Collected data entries
★ ★ ★ ★

(* ===== verification/KeyConcurrency.v ===== *)
(** Concurrent operations on the API keys of the database: what a revocation
    guarantees whatever runs beside it, and that recorded usage is neither lost nor
    counted twice.  Both depend on the version column; the one operation that does
    not carry the version it read, the update of a managed key, breaks both, as
    the last lemmas show. *)

From Stdlib Require Import Floats.SpecFloat.
From S2P Require Import Prelude Float64 ProviderErrors GatewayErrors Principals KeyStore.

Section Concurrency.
Context `{PayloadJson}.

(** * Operations side by side *)

Inductive DbOp :=
| OpCreate (key : ApiKey)
| OpDeactivate (id : string) (now : Z)
| OpSetActive (id : string) (b : bool) (now : Z)
| OpUpdate (id : string) (config : UpdateKeyConfig Json) (read_at now : Z)
| OpPermissions (id : string) (p : list string) (now : Z)
| OpRateLimits (id : string) (l : RateLimits) (now : Z)
| OpExpiration (id : string) (e : option Z) (now : Z)
| OpLastUsed (id : string) (now : Z)
| OpUsage (id : string) (requests tokens : Z) (cost : spec_float) (unpriced : bool) (now : Z)
| OpDelete (id : string)
| OpDeleteExpired (now : Z).

Definition discard {A} (p : Op A) : Op unit := bind p (fun _ => Return (Ok tt)).

Definition program (op : DbOp) : Op unit :=
  match op with
  | OpCreate key => discard (create_api_key key)
  | OpDeactivate id now => deactivate_api_key id now
  | OpSetActive id b now => set_api_key_active id b now
  | OpUpdate id c read_at now => discard (repository_update id c read_at now)
  | OpPermissions id p now => update_api_key_permissions id p now
  | OpRateLimits id l now => update_api_key_rate_limits id l now
  | OpExpiration id e now => update_api_key_expiration id e now
  | OpLastUsed id now => update_api_key_last_used id now
  | OpUsage id requests tokens cost unpriced now =>
      update_api_key_usage id requests tokens cost unpriced now
  | OpDelete id => delete_api_key id
  | OpDeleteExpired now => discard (delete_expired_api_keys now)
  end.

(** A statement is executed and answered, executed with its answer lost, or not
    executed. *)
Inductive Fate := Answered | AnswerLost (message : string) | NotExecuted (message : string).

Definition exec_fate (f : Fate) (s : Stmt) (db : Rows) : Rows * Answer :=
  match f with
  | Answered => exec s db
  | AnswerLost m => (fst (exec s db), AError m)
  | NotExecuted m => (db, AError m)
  end.

(** An update that changes a row. *)
Definition writes (f : Fate) (s : Stmt) (db : Rows) : bool :=
  match f, s with
  | NotExecuted _, _ => false
  | _, UpdateWhere id v _ =>
      match db !! id with Some row => bool_decide (version (metadata row) = v) | None => false end
  | _, _ => false
  end.

Record Task := mkTask { t_op : DbOp; t_prog : Op unit }.

Inductive Event :=
| EStart (op : DbOp)
| EWrite (op : DbOp)
| EDone (op : DbOp) (r : result unit GatewayError)
| EOther.

Inductive step : Rows * list Task -> Event -> Rows * list Task -> Prop :=
| step_start op db ts : step (db, ts) (EStart op) (db, ts ++ [mkTask op (program op)])
| step_query op s next f db ts1 ts2 :
    step (db, ts1 ++ mkTask op (Query s next) :: ts2)
      (if writes f s db then EWrite op else EOther)
      (fst (exec_fate f s db), ts1 ++ mkTask op (next (snd (exec_fate f s db))) :: ts2)
| step_done op r db ts1 ts2 :
    step (db, ts1 ++ mkTask op (Return r) :: ts2) (EDone op r) (db, ts1 ++ ts2)
| step_drop t db ts1 ts2 : step (db, ts1 ++ t :: ts2) EOther (db, ts1 ++ ts2).

Inductive steps : Rows * list Task -> list Event -> Rows * list Task -> Prop :=
| steps_nil s : steps s [] s
| steps_snoc s tr s1 e s2 : steps s tr s1 -> step s1 e s2 -> steps s (tr ++ [e]) s2.

Lemma steps_app s tr1 s1 tr2 s2 : steps s tr1 s1 -> steps s1 tr2 s2 -> steps s (tr1 ++ tr2) s2.
Proof.
  intros H1 H2. induction H2; [by rewrite app_nil_r|]. rewrite app_assoc. by eapply steps_snoc; [apply IHsteps|].
Qed.

Lemma in_middle {A} (t : A) (ts1 ts2 : list A) : t ∈ ts1 ++ t :: ts2.
Proof. set_solver. Qed.

Lemma in_sides {A} (t x : A) (ts1 ts2 : list A) :
  t ∈ ts1 \/ t ∈ ts2 -> t ∈ ts1 ++ x :: ts2.
Proof. set_solver. Qed.

Lemma steps_snoc_inv s tr e s' :
  steps s (tr ++ [e]) s' -> exists s1, steps s tr s1 /\ step s1 e s'.
Proof.
  intros Hs. remember (tr ++ [e]) as full eqn:Heq.
  destruct Hs as [s|s tr0 s1 e0 s2 Hs Hstep]; [by destruct tr|].
  apply app_inj_tail in Heq as [-> ->]. eauto.
Qed.

(** * Safe programs

    [ok] holds of the rows and is kept by every statement of a program, provided
    [seen] holds of what the program reads. *)
Section Safe.
Variables ok seen : string -> ApiKey -> Prop.

Definition Good (db : Rows) : Prop := map_Forall ok db.

Definition stmt_safe (s : Stmt) : Prop :=
  match s with
  | InsertRow row => ok (key_id row) row
  | UpdateWhere i _ assign => forall row, ok i row -> ok i (assign row)
  | _ => True
  end.

Definition answer_ok (s : Stmt) (a : Answer) : Prop :=
  match s, a with
  | FindById i, ARow (Some r) => seen i r
  | _, _ => True
  end.

Fixpoint safe {A} (p : Prog A) : Prop :=
  match p with
  | Return _ => True
  | Query s next => stmt_safe s /\ forall a, answer_ok s a -> safe (next a)
  end.

Lemma exec_good (f : Fate) (s : Stmt) (db : Rows) :
  Good db -> stmt_safe s -> Good (fst (exec_fate f s db)).
Proof.
  unfold Good. intros Hdb Hs.
  assert (Hgood : map_Forall ok (fst (exec s db))).
  { destruct s as [i|hash|row|i v assign|i|now]; simpl in *; try done.
    - repeat case_match; try done. by apply map_Forall_insert_2.
    - destruct (db !! i) eqn:Hi; [|done]. case_bool_decide; [|done]. simpl.
      apply map_Forall_insert_2; [|done]. apply Hs. by apply Hdb.
    - case_match; [|done]. simpl. by apply map_Forall_delete.
    - intros j k Hj. apply map_lookup_filter_Some in Hj as [Hj _]. by apply Hdb. }
  by destruct f.
Qed.

Lemma safe_bind {A B} (p : Op A) (k : A -> Op B) :
  safe p -> (forall a, safe (k a)) -> safe (bind p k).
Proof.
  intros Hp Hk. induction p as [[a|e]|s next IH]; simpl; auto.
  destruct Hp as [Hs Hnext]. split; auto.
Qed.

Lemma safe_one {A} (s : Stmt) (k : option ApiKey -> Op A) :
  stmt_safe s -> (forall r, answer_ok s (ARow r) -> safe (k r)) -> safe (one s k).
Proof. intros Hs Hk. split; [done|]. intros [] Ha; simpl; auto. Qed.

Lemma safe_affected {A} (s : Stmt) (k : Z -> Op A) :
  stmt_safe s -> (forall n, safe (k n)) -> safe (affected s k).
Proof. intros Hs Hk. split; [done|]. intros [] Ha; simpl; auto. Qed.

Lemma safe_versioned (i : string) (now : Z) (assign : ApiKey -> ApiKey -> ApiKey) :
  (forall model row v, seen i model -> ok i row -> ok i (stamp now v (assign model row))) ->
  safe (versioned_update i now assign).
Proof.
  intros Ha. apply safe_one; [done|]. intros [model|] Hm; [|done].
  apply safe_affected; [|done]. simpl. intros row Hrow. by apply Ha.
Qed.
End Safe.

Lemma exec_answer (ok : string -> ApiKey -> Prop) (f : Fate) (s : Stmt) (db : Rows) :
  Good ok db -> answer_ok ok s (snd (exec_fate f s db)).
Proof.
  intros Hdb. destruct f; simpl; destruct s as [i| | | | |]; simpl; try done; try (by repeat case_match).
  destruct (db !! i) eqn:Hi; [|done]. by apply Hdb.
Qed.

Lemma safe_weaken {A} (ok seen seen' : string -> ApiKey -> Prop) (p : Prog A) :
  (forall i k, seen' i k -> seen i k) -> safe ok seen p -> safe ok seen' p.
Proof.
  intros Hw Hp. induction p as [|s next IH]; simpl in *; [done|].
  destruct Hp as [Hs Hnext]. split; [done|]. intros a Ha. apply IH, Hnext.
  destruct s, a as [[r|]| |]; simpl in *; auto.
Qed.

(** Tasks of operations in [P] that are safe stay so. *)
Definition all_safe (ok seen : string -> ApiKey -> Prop) (P : DbOp -> Prop) (ts : list Task) : Prop :=
  forall t, t ∈ ts -> P (t_op t) -> safe ok seen (t_prog t).

Lemma step_safe (ok seen : string -> ApiKey -> Prop) (P : DbOp -> Prop) s e s' :
  step s e s' -> Good seen (fst s) -> all_safe ok seen P (snd s) ->
  (forall op, e = EStart op -> P op -> safe ok seen (program op)) ->
  all_safe ok seen P (snd s').
Proof.
  intros Hstep Hdb Hts Hop. destruct Hstep; simpl in *; intros task Ht HP.
  - apply elem_of_app in Ht as [Ht|Ht%list_elem_of_singleton]; [by apply Hts|].
    subst task. by apply Hop.
  - apply elem_of_app in Ht as [Ht|[->|Ht]%elem_of_cons].
    1,3: apply Hts; [apply in_sides; auto|done].
    simpl. destruct (Hts (mkTask op (Query s next)) ltac:(set_solver) HP) as [_ Hnext].
    apply Hnext. by apply exec_answer.
  - apply Hts; [set_solver|done].
  - apply Hts; [set_solver|done].
Qed.

Lemma step_good (ok : string -> ApiKey -> Prop) s e s' :
  step s e s' -> Good ok (fst s) -> all_safe ok ok (fun _ => True) (snd s) -> Good ok (fst s').
Proof.
  intros Hstep Hdb Hts. destruct Hstep; simpl in *; try done.
  apply exec_good; [done|]. by destruct (Hts (mkTask op (Query s next)) ltac:(set_solver) I).
Qed.

Lemma steps_good (ok : string -> ApiKey -> Prop) s tr s' :
  steps s tr s' -> Good ok (fst s) -> all_safe ok ok (fun _ => True) (snd s) ->
  (forall op, EStart op ∈ tr -> safe ok ok (program op)) ->
  Good ok (fst s') /\ all_safe ok ok (fun _ => True) (snd s').
Proof.
  intros Hsteps. induction Hsteps as [s|s tr s1 e s2 Hsteps IH Hstep]; intros Hdb Hts Hop; [done|].
  destruct IH as [Hdb1 Hts1]; [done..|set_solver|]. split; [by eapply step_good|].
  eapply step_safe; [done..|]. intros op -> _. apply Hop. set_solver.
Qed.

★ ★ ★ ★

## WHAT THIS TASK INVOLVES
Write out exactly the lines above between the line with "intros Hp Hk." and the line with "(forall model row", inclusive, and nothing beyond them.

## EXERCISE OUTPUT
  intros Hp Hk. induction p as [[a|e]|s next IH]; simpl; auto.
  destruct Hp as [Hs Hnext]. split; auto.
Qed.

Lemma safe_one {A} (s : Stmt) (k : option ApiKey -> Op A) :
  stmt_safe s -> (forall r, answer_ok s (ARow r) -> safe (k r)) -> safe (one s k).
Proof. intros Hs Hk. split; [done|]. intros [] Ha; simpl; auto. Qed.

Lemma safe_affected {A} (s : Stmt) (k : Z -> Op A) :
  stmt_safe s -> (forall n, safe (k n)) -> safe (affected s k).
Proof. intros Hs Hk. split; [done|]. intros [] Ha; simpl; auto. Qed.

Lemma safe_versioned (i : string) (now : Z) (assign : ApiKey -> ApiKey -> ApiKey) :
  (forall model row v, seen i model -> ok i row -> ok i (stamp now v (assign model row))) ->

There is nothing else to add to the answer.